Directions: From the listing below, pull each line that includes "apply".

Given records:
• • • •

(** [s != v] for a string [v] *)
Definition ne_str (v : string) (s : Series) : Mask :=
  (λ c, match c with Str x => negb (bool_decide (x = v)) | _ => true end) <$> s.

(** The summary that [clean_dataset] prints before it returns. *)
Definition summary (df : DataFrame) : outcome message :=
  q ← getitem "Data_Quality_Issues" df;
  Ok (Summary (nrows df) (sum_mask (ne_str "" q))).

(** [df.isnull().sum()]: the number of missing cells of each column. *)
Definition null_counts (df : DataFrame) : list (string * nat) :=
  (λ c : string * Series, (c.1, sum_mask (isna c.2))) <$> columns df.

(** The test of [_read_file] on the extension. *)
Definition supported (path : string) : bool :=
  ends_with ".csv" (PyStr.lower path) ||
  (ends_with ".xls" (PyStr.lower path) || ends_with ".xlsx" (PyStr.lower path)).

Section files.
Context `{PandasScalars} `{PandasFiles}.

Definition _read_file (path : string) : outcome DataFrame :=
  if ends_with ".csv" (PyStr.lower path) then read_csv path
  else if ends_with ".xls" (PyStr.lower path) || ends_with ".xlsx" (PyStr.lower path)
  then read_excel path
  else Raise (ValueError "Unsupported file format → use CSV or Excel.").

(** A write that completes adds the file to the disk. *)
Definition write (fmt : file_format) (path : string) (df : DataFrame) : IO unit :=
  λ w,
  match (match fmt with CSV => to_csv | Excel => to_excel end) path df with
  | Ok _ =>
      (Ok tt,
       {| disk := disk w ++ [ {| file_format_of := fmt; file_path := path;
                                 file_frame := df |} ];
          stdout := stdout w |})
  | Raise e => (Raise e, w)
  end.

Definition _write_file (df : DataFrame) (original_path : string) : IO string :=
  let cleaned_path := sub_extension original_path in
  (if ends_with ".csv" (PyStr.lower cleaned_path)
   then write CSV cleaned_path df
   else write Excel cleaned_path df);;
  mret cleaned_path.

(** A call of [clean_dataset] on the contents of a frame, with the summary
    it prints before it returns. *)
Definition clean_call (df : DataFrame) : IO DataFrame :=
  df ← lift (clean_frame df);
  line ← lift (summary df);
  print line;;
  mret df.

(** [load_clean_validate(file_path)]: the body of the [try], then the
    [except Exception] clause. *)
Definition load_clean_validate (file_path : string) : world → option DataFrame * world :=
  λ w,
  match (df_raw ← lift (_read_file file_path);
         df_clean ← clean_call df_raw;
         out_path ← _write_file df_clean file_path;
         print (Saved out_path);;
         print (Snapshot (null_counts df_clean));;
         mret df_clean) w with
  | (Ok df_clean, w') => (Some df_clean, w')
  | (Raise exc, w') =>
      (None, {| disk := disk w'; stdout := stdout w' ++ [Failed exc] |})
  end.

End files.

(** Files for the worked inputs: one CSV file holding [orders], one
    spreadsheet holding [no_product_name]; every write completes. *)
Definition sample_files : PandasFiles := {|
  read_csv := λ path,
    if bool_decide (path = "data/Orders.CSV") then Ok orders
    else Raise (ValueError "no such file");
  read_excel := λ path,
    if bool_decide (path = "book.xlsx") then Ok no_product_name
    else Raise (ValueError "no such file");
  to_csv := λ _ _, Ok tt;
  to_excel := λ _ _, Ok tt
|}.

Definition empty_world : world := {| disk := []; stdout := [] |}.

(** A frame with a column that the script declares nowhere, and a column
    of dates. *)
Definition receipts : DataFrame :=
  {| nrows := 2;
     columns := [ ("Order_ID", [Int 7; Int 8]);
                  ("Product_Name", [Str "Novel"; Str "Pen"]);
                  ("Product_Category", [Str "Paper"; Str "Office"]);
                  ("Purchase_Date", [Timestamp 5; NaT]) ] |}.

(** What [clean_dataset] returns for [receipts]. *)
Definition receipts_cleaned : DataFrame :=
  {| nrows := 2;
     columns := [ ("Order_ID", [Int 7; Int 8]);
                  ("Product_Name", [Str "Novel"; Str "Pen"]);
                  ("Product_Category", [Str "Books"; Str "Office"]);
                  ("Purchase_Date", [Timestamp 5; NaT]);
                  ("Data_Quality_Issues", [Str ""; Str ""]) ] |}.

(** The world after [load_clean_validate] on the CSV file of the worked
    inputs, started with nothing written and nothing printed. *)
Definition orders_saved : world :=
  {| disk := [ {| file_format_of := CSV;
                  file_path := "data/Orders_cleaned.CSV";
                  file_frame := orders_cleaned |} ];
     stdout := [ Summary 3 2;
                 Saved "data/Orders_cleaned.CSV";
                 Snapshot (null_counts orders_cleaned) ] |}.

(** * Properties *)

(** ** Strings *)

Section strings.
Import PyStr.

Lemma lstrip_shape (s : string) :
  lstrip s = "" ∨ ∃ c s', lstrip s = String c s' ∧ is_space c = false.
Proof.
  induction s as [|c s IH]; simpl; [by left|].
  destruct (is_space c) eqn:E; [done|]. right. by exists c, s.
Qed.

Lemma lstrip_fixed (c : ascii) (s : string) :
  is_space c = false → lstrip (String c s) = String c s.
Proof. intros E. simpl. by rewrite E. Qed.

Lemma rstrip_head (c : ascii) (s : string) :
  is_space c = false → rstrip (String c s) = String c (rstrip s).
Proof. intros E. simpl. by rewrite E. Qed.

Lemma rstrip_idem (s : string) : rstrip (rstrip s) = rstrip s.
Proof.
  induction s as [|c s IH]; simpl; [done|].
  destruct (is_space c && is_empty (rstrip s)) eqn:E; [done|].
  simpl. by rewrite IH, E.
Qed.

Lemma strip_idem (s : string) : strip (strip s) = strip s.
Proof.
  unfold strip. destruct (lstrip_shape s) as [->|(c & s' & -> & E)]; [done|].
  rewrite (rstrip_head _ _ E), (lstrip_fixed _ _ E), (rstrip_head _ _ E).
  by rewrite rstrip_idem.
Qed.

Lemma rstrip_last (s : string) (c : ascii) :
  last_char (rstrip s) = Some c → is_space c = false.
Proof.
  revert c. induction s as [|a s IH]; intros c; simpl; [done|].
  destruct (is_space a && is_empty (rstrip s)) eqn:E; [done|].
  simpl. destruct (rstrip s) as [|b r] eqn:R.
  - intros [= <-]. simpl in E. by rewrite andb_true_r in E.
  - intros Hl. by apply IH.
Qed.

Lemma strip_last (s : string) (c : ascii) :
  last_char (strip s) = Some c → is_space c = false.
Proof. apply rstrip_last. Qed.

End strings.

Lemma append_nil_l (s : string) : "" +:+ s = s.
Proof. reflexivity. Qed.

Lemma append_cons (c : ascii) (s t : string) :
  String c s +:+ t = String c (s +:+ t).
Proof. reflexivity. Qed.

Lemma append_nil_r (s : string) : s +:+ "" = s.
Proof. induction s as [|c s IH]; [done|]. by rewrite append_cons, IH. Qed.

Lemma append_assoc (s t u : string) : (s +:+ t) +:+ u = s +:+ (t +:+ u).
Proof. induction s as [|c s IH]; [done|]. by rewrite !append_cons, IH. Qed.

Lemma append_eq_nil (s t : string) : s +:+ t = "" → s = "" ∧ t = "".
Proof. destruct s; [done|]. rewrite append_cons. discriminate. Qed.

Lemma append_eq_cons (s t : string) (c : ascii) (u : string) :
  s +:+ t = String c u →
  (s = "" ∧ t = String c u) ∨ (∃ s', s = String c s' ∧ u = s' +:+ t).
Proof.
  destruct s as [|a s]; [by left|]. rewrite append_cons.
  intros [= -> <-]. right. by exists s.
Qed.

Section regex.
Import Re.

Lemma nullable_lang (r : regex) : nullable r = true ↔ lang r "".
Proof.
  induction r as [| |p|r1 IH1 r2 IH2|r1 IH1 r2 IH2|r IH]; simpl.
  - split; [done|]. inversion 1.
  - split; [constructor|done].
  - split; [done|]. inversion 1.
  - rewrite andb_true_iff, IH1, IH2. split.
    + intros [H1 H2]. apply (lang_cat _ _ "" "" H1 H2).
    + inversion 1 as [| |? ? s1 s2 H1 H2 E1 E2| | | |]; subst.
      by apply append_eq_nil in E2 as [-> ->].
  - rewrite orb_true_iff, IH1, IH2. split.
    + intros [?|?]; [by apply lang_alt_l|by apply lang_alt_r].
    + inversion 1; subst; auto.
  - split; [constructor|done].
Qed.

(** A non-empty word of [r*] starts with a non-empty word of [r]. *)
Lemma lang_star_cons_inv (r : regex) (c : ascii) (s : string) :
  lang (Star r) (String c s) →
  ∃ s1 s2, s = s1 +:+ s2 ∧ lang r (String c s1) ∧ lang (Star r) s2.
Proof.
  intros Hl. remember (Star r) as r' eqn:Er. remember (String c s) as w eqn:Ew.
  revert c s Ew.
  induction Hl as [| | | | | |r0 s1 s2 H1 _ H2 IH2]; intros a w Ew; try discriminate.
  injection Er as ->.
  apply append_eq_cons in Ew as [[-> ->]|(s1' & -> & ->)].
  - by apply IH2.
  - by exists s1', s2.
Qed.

• • • •

Response:
  - intros Hl. by apply IH.
Proof. apply rstrip_last. Qed.
    + intros [H1 H2]. apply (lang_cat _ _ "" "" H1 H2).
      by apply append_eq_nil in E2 as [-> ->].
    + intros [?|?]; [by apply lang_alt_l|by apply lang_alt_r].
  apply append_eq_cons in Ew as [[-> ->]|(s1' & -> & ->)].
  - by apply IH2.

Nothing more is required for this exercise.